Smart Agricultural Genetic Divergence Pattern Estimation of Morphological Traits in Cotton

Abstract

Cotton (Gossypium hirsutum L.), an important agricultural fiber crop belonging to the Malvaceae family, exhibits wide genetic diversity that requires thorough investigation for the development of climate-smart cotton. This study aimed to assess the genetic variation of cotton varieties in relation to yield-related characteristics. A total of fifty genotypes were sown at the Cotton Research Institute (CRI) in Multan using a randomized complete block design (RCBD) with two replications. The row-to-row and plant-to-plant distances were maintained at 75 cm and 23 cm, respectively. Data were collected for various morphological traits, including plant height (PH), monopodial branches per plant (MO), sympodial branches per plant (SY), number of nodes (NO), boll length (BL), boll width (W), boll weight (BW), total boll weight per plant (TB), and seed cotton yield (SCY). Maximum values were recorded for PH (109.40 cm), MO (8.0500 branches/plant), SY (25.100 branches/plant), NO (41.550 nodes), BL (41.750 mm), W (41.300 mm), BW (3.9500 mg), TB (33.750 g), and SCY (95.400 g). ANOVA results indicated significant differences among all the genotypes. Positive and significant correlations were observed between PH, SCY, and BL, demonstrating the successful utilization of selection criteria based on these traits to improve cotton yields.
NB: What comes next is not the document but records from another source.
Lemma forall_filter {A} (P : A -> Prop) (p : A -> bool) (l : list A) :
  Forall P l -> Forall P (List.filter p l).
Proof. induction 1; simpl; [constructor|destruct (p x); auto]. Qed.

Lemma nodup_map_inj {A B} (g : A -> B) (l : list A) a b :
  NoDup (map g l) -> In a l -> In b l -> g a = g b -> a = b.
Proof.
  induction l as [|x l IH]; simpl; [tauto|]. intros Hnd Ha Hb He.
  apply NoDup_cons in Hnd as [Hnin Hnd].
  destruct Ha as [<-|Ha], Hb as [<-|Hb]; try reflexivity.
  - exfalso. apply Hnin. rewrite He. apply list_elem_of_In, in_map, Hb.
  - exfalso. apply Hnin. rewrite <- He. apply list_elem_of_In, in_map, Ha.
  - apply IH; assumption.
Qed.

Lemma filter_all {A} (f : A -> bool) (l : list A) :
  (forall x, In x l -> f x = true) -> List.filter f l = l.
Proof.
  induction l as [|a l IH]; simpl; intros H; [reflexivity|].
  rewrite H by (left; reflexivity). f_equal. apply IH. intros x Hx. apply H. right. exact Hx.
Qed.

Lemma delete_first_unique t l :
  NoDup (map tr_token l) ->
  delete_first_token t l = List.filter (fun x => negb (String.eqb (tr_token x) t)) l.
Proof.
  induction l as [|x l IH]; simpl; intros H; [reflexivity|].
  apply NoDup_cons in H as [Hx Hl].
  destruct (String.eqb (tr_token x) t) eqn:E; simpl.
  - apply String.eqb_eq in E. subst t. symmetry. apply filter_all.
    intros y Hy. apply negb_true_iff, String.eqb_neq. intros Hyx. apply Hx.
    apply list_elem_of_In. rewrite <- Hyx. apply in_map, Hy.
  - f_equal. apply IH, Hl.
Qed.

(** *** The token-store invariant *)

#[local] Instance tinv_rel_preorder : PreOrder tinv_rel.
Proof. split; [intros s H; exact H|intros s1 s2 s3 H1 H2 H; exact (H2 (H1 H))]. Qed.

Lemma tinv_frame s s' : tok_frame s s' -> tinv_rel s s'.
Proof.
  intros (Ht & _ & _ & Hn). unfold tinv_rel, tok_inv, ids_below. rewrite Ht, Hn. exact id.
Qed.

Lemma keeps_tinv_of_frame {A} (m : M A) : keeps tok_frame m -> keeps tinv_rel m.
Proof. intros H s. apply tinv_frame, H. Qed.

Lemma tinv_map s (f : TokenRec -> TokenRec) :
  (forall x, In x (st_tokens s) -> tr_token (f x) = tr_token x /\ tr_id (f x) = tr_id x) ->
  tinv_rel s (set_tokens (map f (st_tokens s)) s).
Proof.
  intros Hf ((Hnd & Hne) & Hid & Hb). unfold tok_inv, tokens_wf, ids_below in *. simpl.
  rewrite !map_map.
  rewrite (map_ext_in (fun x => tr_token (f x)) tr_token) by (intros x Hx; apply Hf, Hx).
  rewrite (map_ext_in (fun x => tr_id (f x)) tr_id) by (intros x Hx; apply Hf, Hx).
  split; [split; [exact Hnd|]|split; [exact Hid|]].
  - apply Forall_map. apply List.Forall_forall. intros x Hx.
    rewrite (proj1 (Hf x Hx)). exact (proj1 (List.Forall_forall _ _) Hne x Hx).
  - apply Forall_map. apply List.Forall_forall. intros x Hx.
    rewrite (proj2 (Hf x Hx)). exact (proj1 (List.Forall_forall _ _) Hb x Hx).
Qed.

Lemma tinv_filter s (p : TokenRec -> bool) :
  tinv_rel s (set_tokens (List.filter p (st_tokens s)) s).
Proof.
  intros ((Hnd & Hne) & Hid & Hb). unfold tok_inv, tokens_wf, ids_below in *. simpl.
  split; [split|split].
  - apply nodup_map_filter, Hnd.
  - apply forall_filter, Hne.
  - apply nodup_map_filter, Hid.
  - apply forall_filter, Hb.
Qed.
(* ===== verification/_CoqProject ===== *)
-Q . S2P
Prelude.v
CSerde.v
Crc.v
BinHeap.v
EarliestQueue.v
DeadlineQueue.v
TimerQueue.v
SpscRing.v
MemoryPool.v
Tlv.v
Ltv.v
Modbus.v
World.v
TypeIdentity.v
Machine.v
MachineBuild.v
Mailbox.v
MachineInstance.v
MachineSelect.v
MachineRun.v
MachineInit.v
MachineWake.v
MachineExample.v
H2Frame.v
HpackTables.v
Hpack.v
HpackCodec.v
HpackWire.v
HpackTable.v
HpackHuffman.v
HpackSafe.v
HpackSync.v
HpackEncode.v
HpackRoundtrip.v
HpackExample.v
Sequence.v
HashMap.v
HashTable.v
HashMapSpec.v
HashSet.v
Vec.v
Deque.v
StlHeap.v
StlSort.v
RbTree.v
RbShape.v
RbInsert.v
RbDelete.v
RbOrder.v
RbChain.v
RbSpec.v
OrdMap.v
OrdMapSpec.v
OrdMapBuild.v
OrdMapIter.v
OrdSet.v
OrdExample.v
StlList.v
StlListSpec.v
StlListIter.v
RingBuffer.v
BucketQueue.v
BucketQueueSpec.v
BucketQueueRefine.v
Utf8.v
Utf8Spec.v
Utf8View.v
Levenshtein.v
LevSpec.v
LevMatch.v
Lemma load_blit_before b off s b' i :
  blit b off s = Some b' → i < off → load b' i = load b i.
Proof.
  intros Hb Hi. pose proof (blen_nonneg s). apply blit_Some in Hb as H'. destruct H' as (?&?&_).
  destruct (slice b 0 off) as [q|] eqn:Hq; [|by rewrite slice_in_bounds in Hq by lia].
  rewrite <-(load_slice b off q) by done. rewrite <-(load_slice b' off q); [done| |done].
  by rewrite (slice_blit_before _ _ _ _ _ _ Hb) by lia.
Qed.

(** [if (n > 0) memmove(b, b + from, n)]: the stream parsers drop the front of
    their buffer with it. *)
Definition compact (b : list Z) (from n : Z) : option (list Z) :=
  if 0 <? n then m ← slice b from n; blit b 0 m else Some b.

Lemma compact_spec b from n rest :
  slice b from n = Some rest →
  ∃ b', compact b from n = Some b' ∧ blen b' = blen b ∧ (bytes_ok b → bytes_ok b') ∧
        slice b' 0 n = Some rest ∧ (rest = [] → b' = b).
Proof.
  intros Hs. pose proof (slice_blen _ _ _ _ Hs) as Hl.
  pose proof (slice_bounds _ _ _ _ Hs) as (?&?&?).
  unfold compact. destruct (Z.ltb_spec 0 n) as [Hn|Hn].
  - rewrite Hs. msimpl.
    assert (Hb : blit b 0 rest = Some (rest ++ drop (length rest) b)) by (apply blit_0; lia).
    rewrite Hb. eexists. split; [done|]. split_and!.
    + by apply (blit_blen _ _ _ _ Hb).
    + intros Hok. eapply blit_bytes; [exact Hok| |exact Hb]. by eapply slice_bytes.
    + rewrite <-Hl. apply slice_0_prefix.
    + by intros ->.
  - exists b. split_and!; try done. replace n with 0 in * by lia.
    rewrite slice_nil in Hs |- * by lia. done.
Qed.

(** ** Arrays indexed by [Z]

    [aget] and [aset] are the reads and writes of a C array of any element
    type; [None] is an access outside it. *)

Definition alen {A} (l : list A) : Z := Z.of_nat (length l).

Definition aget {A} (l : list A) (i : Z) : option A :=
  if i <? 0 then None else l !! Z.to_nat i.

Definition aset {A} (l : list A) (i : Z) (x : A) : option (list A) :=
  if (0 <=? i) && (i <? alen l) then Some (<[Z.to_nat i := x]> l) else None.

Section Arrays.
Context {A : Type}.
Implicit Types (l : list A) (x y : A).

Lemma aget_Some l i x : aget l i = Some x → 0 <= i < alen l ∧ l !! Z.to_nat i = Some x.
Proof.
  unfold aget, alen. destruct (Z.ltb_spec i 0); [done|]. intros Hx. split; [|done].
  apply lookup_lt_Some in Hx. lia.
Qed.

Lemma aget_in_bounds l i : 0 <= i < alen l → is_Some (aget l i).
Proof.
  unfold aget, alen. intros Hi. destruct (Z.ltb_spec i 0); [lia|].
  apply lookup_lt_is_Some_2. lia.
Qed.

Lemma aget_None l i : aget l i = None ↔ ¬ 0 <= i < alen l.
Proof.
  split.
  - intros H Hi. apply aget_in_bounds in Hi as [x Hx]. congruence.
  - intros H. destruct (aget l i) eqn:E; [|done]. apply aget_Some in E. tauto.
Qed.

Lemma aset_in_bounds l i x : 0 <= i < alen l → aset l i x = Some (<[Z.to_nat i := x]> l).
Proof.
  intros Hi. unfold aset. by destruct (Z.leb_spec 0 i), (Z.ltb_spec i (alen l)); simpl; try lia.
Qed.

Lemma aset_Some l i x l' :
  aset l i x = Some l' → 0 <= i < alen l ∧ l' = <[Z.to_nat i := x]> l.
Proof.
  unfold aset. destruct (Z.leb_spec 0 i), (Z.ltb_spec i (alen l)); simpl; try done.
  intros [= <-]. by split; [lia|].
Qed.

Lemma aset_is_Some l i x : 0 <= i < alen l → is_Some (aset l i x).
Proof. intros Hi. rewrite aset_in_bounds by done. eauto. Qed.

Lemma aset_alen l i x l' : aset l i x = Some l' → alen l' = alen l.
Proof. intros [_ ->]%aset_Some. unfold alen. by rewrite length_insert. Qed.

Lemma aget_aset l i x l' k :
  aset l i x = Some l' → aget l' k = if k =? i then Some x else aget l k.
Proof.
  intros [Hi ->]%aset_Some. unfold aget. unfold alen in Hi.
  destruct (Z.eqb_spec k i) as [->|Hne].
  - destruct (Z.ltb_spec i 0); [lia|]. by rewrite list_lookup_insert_eq by lia.
  - destruct (Z.ltb_spec k 0); [done|]. by rewrite list_lookup_insert_ne by lia.
Qed.

Lemma alen_app l1 l2 : alen (l1 ++ l2) = alen l1 + alen l2.
Proof. unfold alen. rewrite length_app. lia. Qed.

Lemma alen_nonneg l : 0 <= alen l.
Proof. unfold alen. lia. Qed.

Lemma aget_middle l1 l2 x i : i = alen l1 → aget (l1 ++ x :: l2) i = Some x.
Proof.
  intros ->. unfold aget, alen. destruct (Z.ltb_spec (Z.of_nat (length l1)) 0); [lia|].
  by rewrite Nat2Z.id, lookup_app_r, Nat.sub_diag by lia.
Qed.

Lemma aset_middle l1 l2 x y i : i = alen l1 → aset (l1 ++ x :: l2) i y = Some (l1 ++ y :: l2).
Proof.
  intros ->. rewrite aset_in_bounds.
  - unfold alen. by rewrite Nat2Z.id, insert_app_r_alt, Nat.sub_diag by lia.
  - rewrite alen_app. unfold alen. simpl. lia.
Qed.

Lemma aget_head l x : aget (x :: l) 0 = Some x.
Proof. done. Qed.

Lemma aset_head l x y : aset (x :: l) 0 y = Some (y :: l).
Proof. by apply (aset_middle []). Qed.

Lemma aget_take l n i : 0 <= i < n → aget (take (Z.to_nat n) l) i = aget l i.
Proof.
  intros Hi. unfold aget. destruct (Z.ltb_spec i 0); [done|]. rewrite lookup_take_lt by lia. done.
Qed.
End Arrays.

(** ** Filters *)

Section Filters.
Context {A : Type} (P Q : A → Prop) `{∀ x, Decision (P x), ∀ x, Decision (Q x)}.

Implicit Types (l : list A).

Lemma filter_ext_in l : (∀ x, x ∈ l → (P x ↔ Q x)) → filter P l = filter Q l.
Proof.
  induction l as [|x l IH]; intros Hpq; [done|]. rewrite !filter_cons, IH by set_solver.
  assert (P x ↔ Q x) by set_solver. by repeat case_decide; try tauto.
Qed.

Lemma filter_none l : (∀ x, x ∈ l → ¬ P x) → filter P l = [].
Proof.
  induction l as [|x l IH]; intros Hp; [done|].
  rewrite filter_cons, decide_False by set_solver. apply IH. set_solver.
Qed.

Lemma filter_all l : (∀ x, x ∈ l → P x) → filter P l = l.
Proof.
  induction l as [|x l IH]; intros Hp; [done|].
  rewrite filter_cons, decide_True, IH by set_solver. done.
Qed.

(** One more element passes. *)
Lemma filter_add_one l r :
  NoDup l → r ∈ l → ¬ P r → Q r → (∀ x, x ∈ l → x ≠ r → (P x ↔ Q x)) →
  length (filter Q l) = S (length (filter P l)).
Proof.
  induction l as [|x l IH]; intros Hnd Hr HP HQ Hpq; [set_solver|].
  apply NoDup_cons in Hnd as [Hx Hnd]. rewrite !filter_cons.
  apply elem_of_cons in Hr as [->|Hr].
  - rewrite decide_True, decide_False by done. simpl. f_equal.
    rewrite filter_ext_in; [done|]. intros y Hy. apply Hpq; set_solver.
  - assert (x ≠ r) by (intros ->; done). assert (P x ↔ Q x) by (apply Hpq; set_solver).
    assert (length (filter Q l) = S (length (filter P l))) as E by (apply IH; set_solver).
    repeat case_decide; try tauto. simpl. by rewrite E.
Qed.
End Filters.

(** ** Moving elements inside an array *)

(** [memmove(&l[dst], &l[src], n * sizeof(l[0]))]. *)
Definition amove {A} (l : list A) (dst src n : Z) : option (list A) :=
  if (0 <=? dst) && (0 <=? src) && (0 <=? n) && (dst + n <=? alen l) && (src + n <=? alen l)
  then Some (take (Z.to_nat dst) l ++ take (Z.to_nat n) (drop (Z.to_nat src) l) ++
             drop (Z.to_nat (dst + n)) l)
  else None.
(* ===== verification/EarliestQueue.v ===== *)
(** * Queues of deadlines: the interface

    [concurrency/src/deadline_queue.c] (a heap) and [cflow/src/timer_queue.c]
    (an array scanned for its minimum) promise their clients the same thing.
    [EarliestQueue] states it; a client that takes ready entries until none is
    left is proved against the interface only. *)

From S2P Require Import Prelude.
Local Open Scope Z_scope.

(** [Q] queues, [I] their entries, [O] what a client is handed. *)
Class EarliestOps (Q I O : Type) := {
  eq_take : Q → Z → option (option O * Q);
  eq_pending : Q → list I;
  eq_inv : Q → Prop;
  eq_deadline : I → Z;
  eq_order : I → Z;
  eq_out : I → O
}.

Section Key.
Context {Q I O : Type} `{!EarliestOps Q I O}.

(** Earlier deadline, or same deadline and scheduled no later. *)
Definition before_eq (x y : I) : Prop :=
  eq_deadline x < eq_deadline y ∨ (eq_deadline x = eq_deadline y ∧ eq_order x <= eq_order y).

Definition due (now : Z) (x : I) : Prop := eq_deadline x <= now.

#[global] Instance due_dec now x : Decision (due now x).
Proof. unfold due. apply _. Defined.

Lemma before_eq_trans x y z : before_eq x y → before_eq y z → before_eq x z.
Proof. unfold before_eq. lia. Qed.
End Key.

(** One call hands out the earliest entry when it is due and nothing
    otherwise, and never fails. *)
Class EarliestQueue (Q I O : Type) `{!EarliestOps Q I O} : Prop := {
  eq_take_ok q now : eq_inv q →
    ∃ r q', eq_take q now = Some (r, q') ∧ eq_inv q' ∧
      match r with
      | None => q' = q ∧ ∀ x, x ∈ eq_pending q → now < eq_deadline x
      | Some o => ∃ x, o = eq_out x ∧ x :: eq_pending q' ≡ₚ eq_pending q ∧
          due now x ∧ ∀ y, y ∈ eq_pending q → before_eq x y
      end
}.

(** The client: take until nothing is due. *)
Fixpoint drain {Q I O} `{!EarliestOps Q I O} (fuel : nat) (q : Q) (now : Z) :
    option (list O * Q) :=
  match fuel with
  | O => None
  | S fuel =>
      '(r, q) ← eq_take q now;
      match r with
      | None => Some ([], q)
      | Some o => '(l, q) ← drain fuel q now; Some (o :: l, q)
      end
  end.

Section Drain.
Context {Q I O : Type} `{EarliestQueue Q I O}.
Implicit Types (q : Q).

(** The due entries come out sorted by deadline, in schedule order among
    equal deadlines, each once; the others stay. *)
Definition drained (now : Z) q (l : list O) q' : Prop :=
  eq_inv q' ∧ ∃ xs : list I, l = map eq_out xs ∧ StronglySorted before_eq xs ∧
    xs ≡ₚ filter (due now) (eq_pending q) ∧
    eq_pending q' ≡ₚ filter (λ x, ¬ due now x) (eq_pending q).

Lemma drain_ok fuel q now :
  eq_inv q → (length (eq_pending q) < fuel)%nat →
  ∃ l q', drain fuel q now = Some (l, q') ∧ drained now q l q'.
Proof.
  revert q. induction fuel as [|fuel IH]; intros q Hinv Hf; [lia|]. simpl.
  destruct (eq_take_ok q now Hinv) as (r & q1 & -> & Hinv1 & Hr). simpl.
  destruct r as [o|].
  - destruct Hr as (x & -> & Hp & Hdue & Hmin).
    destruct (IH q1) as (l & q2 & -> & Hinv2 & xs & -> & Hsort & Hxs & Hrest); [done| |].
    { rewrite <-Hp in Hf. simpl in Hf. lia. }
    simpl. eexists _, _. split; [done|]. split; [done|]. exists (x :: xs). split_and!; [done|..].
    + constructor; [done|]. apply Forall_forall. intros y Hy. apply Hmin. rewrite <-Hp.
      rewrite Hxs in Hy. apply list_elem_of_filter in Hy as [_ Hy]. set_solver.
    + rewrite <-Hp, filter_cons, decide_True by done. by rewrite Hxs.
    + by rewrite <-Hp, filter_cons, decide_False by tauto.
  - destruct Hr as [-> Hnone]. eexists _, _. split; [done|]. split; [done|]. exists [].
    assert (∀ x, x ∈ eq_pending q → ¬ due now x) as Hnd.
    { intros x Hx. specialize (Hnone x Hx). unfold due. lia. }
    split_and!; [done|constructor|by rewrite filter_none|by rewrite filter_all].
Qed.
End Drain.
Cladogenesis studies revealed that class I, II, and III were represented by FH-183, VH-281, and AGC-2, respectively, exhibiting superior genetic potential in terms of morphological traits. Principal component analysis (PCA) demonstrated that 81.88% of the total variance was primarily attributed to traits such as SY, TB, PH, SCY, and BW, with the first five components having eigenvalues greater than 1. These findings provide breeders with valuable insights into selecting desirable characteristics for cotton varieties.